Oliver Wyman and Deutsche Bank Research release new wealth management report: Time to Advance and Defend

  • Wealth managers face a number of challenges including pressure on fees and increasing regulation
  • The industry can drive growth by increasing alternative asset allocations, capturing onshore asset growth in emerging markets, exploiting revenue synergies and adapting advisory models
  • Wealth managers should identify new revenue streams while reducing costs by digitising processes

Oliver Wyman and Deutsche Bank Research have released a new wealth management industry study entitled Time to Advance and Defend.

Wealth management valuations have reached record highs in recent years. Going forward, rising US interest rates represent a strong cyclical upside for the industry as a whole. However, assets under management growth is expected to slow from eight percent per year to five percent per year until 2021 on the back of lower asset returns. Fee levels may come under pressure due to higher transparency standards, disruptive competitors and the shift to passive products. The report estimates an 11 percentage point drag on industry profitability over the next five years.

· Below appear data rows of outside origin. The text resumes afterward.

(** * fsl-lwc-components: a shallow embedding of the Lightning web components

    The repository holds five independent components for a field-service
    application.  Each one is embedded below in a module named after its
    JavaScript class:

    - [BuildingAssetMap]      (digital-twin map, threshold classifier, dataset)
    - [PredictiveMaintenance] (asset health dashboard)
    - [SaStatusUpdate]        (service appointment status workflow)
    - [CpeProvisioning]       (four-step provisioning wizard)
    - [OrderProgressMobile]   (orchestration journey viewer)

    JavaScript numbers are IEEE-754 doubles and are embedded as Rocq's
    primitive floats, so [<] and [>] are the comparisons the engine performs
    (false on NaN).  Handlers that call the platform are written in a small
    state-and-exception monad that also records the events a handler
    dispatches; asynchronous handlers that sleep on timers are embedded as
    scripts run by a model of the timer queue. *)

From Stdlib Require Import ZArith List String Floats Lia Bool.
From stdpp Require Import base strings pretty gmap list.

Set Warnings "-inexact-float".
Local Open Scope string_scope.
Local Open Scope list_scope.

(** ** JavaScript and platform primitives shared by the components *)

Module Js.

(** The error object of a rejected remote call; handlers only ever read
    [error.body?.message]. *)
Record JsError := { body_message : option string }.

(** What a remote call settles to. *)
Inductive Outcome (A : Type) :=
| Resolved (a : A)
| Rejected (e : JsError).
Arguments Resolved {A} a.
Arguments Rejected {A} e.

(** What a handler makes observable outside the component. *)
Inductive Event :=
| ShowToastEvent (title message variant : string)
| CloseActionScreenEvent
| ConsoleError (label : string)
| RemoteCall (method : string).

Inductive Result (A : Type) :=
| Ok (a : A)
| Throw (e : JsError).
Arguments Ok {A} a.
Arguments Throw {A} e.

(** [x || d] on an optional string: [undefined], [null] and the empty
    string are falsy. *)
Definition or_default (x : option string) (d : string) : string :=
  match x with
  | Some s => if String.eqb s "" then d else s
  | None => d
  end.

(** Truthiness of an optional string, keeping the value when truthy. *)
Definition truthy (x : option string) : option string :=
  match x with
  | Some s => if String.eqb s "" then None else Some s
  | None => None
  end.

(** [!x] on an optional string. *)
Definition falsy (x : option string) : bool :=
  match truthy x with
  | Some _ => false
  | None => true
  end.

(** [error.body?.message || fallback] *)
Definition error_message (e : JsError) (fallback : string) : string :=
  or_default (body_message e) fallback.

(** [a < b] and [a > b] on numbers: IEEE comparisons, false when either
    side is NaN. *)
Definition lt (a b : float) : bool := PrimFloat.ltb a b.
Definition gt (a b : float) : bool := PrimFloat.ltb b a.

(** [Math.min] and [Math.max] on two numbers: NaN is contagious and
    [-0] is below [+0]. *)
Definition Math_min (a b : float) : float :=
  if (PrimFloat.is_nan a || PrimFloat.is_nan b)%bool then PrimFloat.nan
  else if PrimFloat.ltb a b then a
  else if PrimFloat.ltb b a then b
  else if PrimFloat.get_sign a then a else b.

Definition Math_max (a b : float) : float :=
  if (PrimFloat.is_nan a || PrimFloat.is_nan b)%bool then PrimFloat.nan
  else if PrimFloat.ltb a b then b
  else if PrimFloat.ltb b a then a
  else if PrimFloat.get_sign a then b else a.

(** *** The handler monad: component state, thrown errors, event trace *)

Section Monad.
Context {S : Type}.

Definition M (A : Type) : Type := S -> Result A * S * list Event.

Definition ret {A} (a : A) : M A := fun s => (Ok a, s, []).

Definition bind {A B} (m : M A) (k : A -> M B) : M B :=
  fun s =>
    match m s with
    | (Ok a, s1, ev1) =>
        match k a s1 with
        | (r, s2, ev2) => (r, s2, ev1 ++ ev2)
        end
    | (Throw e, s1, ev1) => (Throw e, s1, ev1)
    end.

Definition throw {A} (e : JsError) : M A := fun s => (Throw e, s, []).

Definition get : M S := fun s => (Ok s, s, []).

Definition modify (f : S -> S) : M unit := fun s => (Ok tt, f s, []).

Definition emit (e : Event) : M unit := fun s => (Ok tt, s, [e]).

(** [try { body } catch (error) { handler }] *)
Definition try_catch {A} (body : M A) (handler : JsError -> M A) : M A :=
  fun s =>
    match body s with
    | (Ok a, s1, ev1) => (Ok a, s1, ev1)
    | (Throw e, s1, ev1) =>
        match handler e s1 with
        | (r, s2, ev2) => (r, s2, ev1 ++ ev2)
        end
    end.

(** [try { body } finally { cleanup }]: the cleanup always runs; the body's
    completion is kept unless the cleanup itself throws. *)
Definition try_finally {A} (body : M A) (cleanup : M unit) : M A :=
  fun s =>
    match body s with
    | (r, s1, ev1) =>
        match cleanup s1 with
        | (Ok _, s2, ev2) => (r, s2, ev1 ++ ev2)
        | (Throw e, s2, ev2) => (Throw e, s2, ev1 ++ ev2)
        end
    end.

(** [await method(...)] on a platform call whose settlement is [o]:
    the call is issued once, then the handler resumes or the rejection is
    thrown at the await. *)
Definition await {A} (method : string) (o : Outcome A) : M A :=
  bind (emit (RemoteCall method))
       (fun _ => match o with
                 | Resolved a => ret a
                 | Rejected e => throw e
                 end).

Definition dispatchToast (title message variant : string) : M unit :=
  emit (ShowToastEvent title message variant).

To drive future growth and profitability, wealth managers should:

  • Increase allocations to alternative assets
  • Capture onshore assets under management growth in emerging markets
  • Exploit revenue synergies through greater cross-selling
  • Adapt advisory models, for example by investing in digital capabilities
  • Automate and digitise processes to enhance accuracy, security and efficiency

Mathieu Vasseux, Practice Head – Oliver Wyman Financial Services (MEA), said: “To win in this environment, wealth managers must shift their focus from cost to revenue growth and identify new value sources outside the traditional wealth management value chain.”

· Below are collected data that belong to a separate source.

(** C8, amended.  In a program that has made no call to [InitLogger] the
    handle is nil, and each of [Info], [Warn], [Error], [DPanic], [Panic]
    and [Fatal] faults on the nil dereference.  Once [InitLogger] has
    been called the handle is non-nil, a plain logger over a core, and
    none of the six faults on it: each invokes the handle once and
    writes its entry if the core's level admits it; after that [Info],
    [Warn], [Error] and [DPanic] return, [Panic] panics with its message
    and [Fatal] ends the process with status 1, as they are meant to. *)
Theorem level_calls_and_InitLogger (os : OS) (msg : string)
    (o : gmap string any) :
  (∀ (existing : gset string) (cs : list Call),
     forallb (fun c => negb (is_InitLogger c)) cs = true →
     let s := run os cs (init_state existing) in
     fLogger s = None ∧
     (∃ s', Info msg o s = Panicked nil_dereference s') ∧
     (∃ s', Warn msg o s = Panicked nil_dereference s') ∧
     (∃ s', Error msg o s = Panicked nil_dereference s') ∧
     (∃ s', DPanic msg o s = Panicked nil_dereference s') ∧
     (∃ s', Panic msg o s = Panicked nil_dereference s') ∧
     (∃ s', Fatal msg o s = Panicked nil_dereference s')) ∧
  (∀ (s0 : State) (skip : list Z) (cs : list Call),
     let s := run os cs (after (InitLogger os skip s0)) in
     fLogger s ≠ None ∧
     ∃ l c, handle_over s l c ∧
       (∃ s', Info msg o s = Ret tt s' ∧ logged s c InfoLevel msg o s') ∧
       (∃ s', Warn msg o s = Ret tt s' ∧ logged s c WarnLevel msg o s') ∧
       (∃ s', Error msg o s = Ret tt s' ∧ logged s c ErrorLevel msg o s') ∧
       (∃ s', DPanic msg o s = Ret tt s' ∧
              logged s c DPanicLevel msg o s') ∧
       (∃ s', Panic msg o s = Panicked (DString msg) s' ∧
              logged s c PanicLevel msg o s') ∧
       (∃ s', Fatal msg o s = Exited 1 s' ∧
              logged s c FatalLevel msg o s')).
Proof.
  split.
  - intros existing cs Hcs s.
    assert (fLogger s = None) as Hn.
    { subst s. rewrite run_without_InitLogger by done. reflexivity. }
    split; [exact Hn|].
    unfold Info, Warn, Error, DPanic, Panic, Fatal.
    repeat split; by apply level_call_nil.
  - intros s0 skip cs s.
    assert (∃ l c, handle_over s l c) as (l & c & Hs).
    { subst s. apply run_handle_over, InitLogger_handle_over. }
    split. { destruct Hs as (-> & _). done. }
    exists l, c. split; [exact Hs|].
    unfold Info, Warn, Error, DPanic, Panic, Fatal.
    split; [exact (level_call_effect InfoLevel msg o s l c Hs)|].
    split; [exact (level_call_effect WarnLevel msg o s l c Hs)|].
    split; [exact (level_call_effect ErrorLevel msg o s l c Hs)|].
    split; [exact (level_call_effect DPanicLevel msg o s l c Hs)|].
    split; [exact (level_call_effect PanicLevel msg o s l c Hs)|].
    exact (level_call_effect FatalLevel msg o s l c Hs).
Qed.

The report also elaborates on ways for wealth managers to identify new revenue streams by drawing inspiration from the technology industry, where firms often compete in one or more areas rather than offering an end-to-end service. Potential opportunities include providing non-banking products and services, making wealth management platforms available to the broader market or focusing on niche products or capabilities.

Kinner Lakhani, Head of European Banks Research at Deutsche Bank, said: “Wealth managers have various challenges to overcome to match market expectations. We anticipate fee pressure in the context of modest forecast investment returns while cost pressures are likely to persist. However, these could be partly offset by benefits from rising US interest rates, growth in Asia Pacific and potentially higher client activity.”